Associate Director Statistical Programmer

Overview

• Lead statistical programming activities at study or project levels, ensuring high-quality deliverables and adherence to regulatory standards.
• Utilize SAS software to create macros, listings, tabulations, and graphical summaries for clinical data analysis.
• Develop datasets in standard formats such as SDTM and ADaM, ensuring compliance with CDISC standards.
• Collaborate with biostatisticians and clinical data management teams to establish data collection and reporting standards.
• Provide programming QC oversight for CRO deliverables, ensuring accuracy and consistency in outputs.
• Troubleshoot technical and project issues, contributing to infrastructure development within the department.
• Assist in training new employees and contractors on macros, study specifics, and departmental programming conventions.
• Ensure adherence to FDA regulations, company SOPs, and department guidelines for programming activities.
• Support ad-hoc requests and manage multiple tasks simultaneously to meet business needs.

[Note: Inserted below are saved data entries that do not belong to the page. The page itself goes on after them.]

(** * Continuous extension of a DDE solution: [scipy/integrate/_dde/common.py]

    A shallow embedding of [ContinuousExt] (construction, scalar and batched
    evaluation, [reorganize]) and of [select_initial_step], together with the
    properties settled against them.

    Number model.  The source computes with IEEE doubles.  Every finite
    double is an integer multiple of [2^-1074], so a time or a state
    component is represented by that integer ([Z]); [EPS = 2^-52] is then
    [2^1022].  Comparisons are exact; the rounding of a difference such as
    [ts[i+1] - ts[i]] before it is compared to [EPS] is not modelled, nor
    are NaN and the infinities. *)

From Stdlib Require Import ZArith List Bool Lia Sorted Permutation.
From Stdlib Require Import Reals Lra.
Import ListNotations.
Open Scope Z_scope.

(** ** Values *)

Abbreviation time := Z (only parsing).
Abbreviation vec := (list Z) (only parsing).
(** A 2-D array of shape [(n_states, n_points)], held column by column. *)
Abbreviation matrix := (list (list Z)) (only parsing).

(** [EPS = np.finfo(float).eps], in units of [2^-1074]. *)
Definition EPS : Z := 2 ^ 1022.

(** [sec q] is the double [q / 4] (so [sec 4] is 1.0): a convenient scale
    for concrete inputs. *)
Definition sec (q : Z) : time := q * 2 ^ 1072.

(** ** Exceptions *)

Inductive error : Set :=
| ValueError
| IndexError
| TypeError
| UnboundLocalError.

Inductive result (A : Type) : Type :=
| Ok (a : A)
| Raise (e : error).
Arguments Ok {A} a.
Arguments Raise {A} e.

Definition bind {A B} (r : result A) (k : A -> result B) : result B :=
  match r with
  | Ok a => k a
  | Raise e => Raise e
  end.

Notation "x <- r ;; k" := (bind r (fun x => k))
  (at level 61, r at next level, right associativity).
Notation "' p <- r ;; k" := (bind r (fun x => let 'p := x in k))
  (at level 61, p pattern, r at next level, right associativity).

Fixpoint mapM {A B} (f : A -> result B) (l : list A) : result (list B) :=
  match l with
  | [] => Ok []
  | a :: l' => b <- f a ;; bs <- mapM f l' ;; Ok (b :: bs)
  end.

(** ** Python sequences *)

Module Py.

(** [l[i]] for a non-negative index. *)
Definition getitem {A} (l : list A) (i : nat) : result A :=
  match nth_error l i with
  | Some a => Ok a
  | None => Raise IndexError
  end.

(** [l[i]] for a signed index: a negative [i] counts from the end. *)
Definition index {A} (l : list A) (i : Z) : result A :=
  let n := Z.of_nat (length l) in
  if (0 <=? i) && (i <? n) then getitem l (Z.to_nat i)
  else if (- n <=? i) && (i <? 0) then getitem l (Z.to_nat (n + i))
  else Raise IndexError.

(** [l[:k]]. *)
Definition slice_to {A} (k : nat) (l : list A) : list A := firstn k l.

(** [l[a:b]]. *)
Definition slice {A} (a b : nat) (l : list A) : list A :=
  firstn (b - a) (skipn a l).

Key Responsibilities & Duties

• Maintain and enhance existing macros, providing training and documentation for macro usage.
• Develop new global macros and standard programs following Software Development Lifecycle (SDLC) methodologies.
• Coordinate data transfers and output deliveries with clinical data management staff and biostatisticians.
• Identify resource needs for projects and oversee statistical programmers' work as required.
• Ensure accurate programming outputs through defensive programming and thorough result checking.
• Oversee CROs' development of datasets, ensuring clear documentation of processes followed.
• Adhere to regulatory and company standards in training records, guidelines, and SOPs.
• Produce study datasets and programs that align with CDISC standards.
• Communicate effectively with external departments and groups to ensure project timelines are met.

Job Requirements

• Bachelor's degree in a related discipline with 11 years of relevant experience, or advanced degrees with equivalent experience.
• Proficiency in SAS/Base, SAS/Stat, SAS/Macros, and familiarity with UNIX and CDISC standards.
• Experience in pharmaceutical or biotech programming, with oncology clinical trials and NDA submission experience as a plus.
• Strong analytical and business communication skills, with the ability to manage complex tasks effectively.
• Extensive knowledge of technical principles, theories, concepts, and techniques relevant to statistical programming.
• Ability to work on multiple tasks simultaneously, prioritize effectively, and meet business needs.
• Demonstrated leadership and management skills, guiding teams to achieve organizational goals.
• Commitment to adhering to regulatory standards and company policies in all programming activities.
• Experience in training and mentoring team members to ensure high-quality deliverables.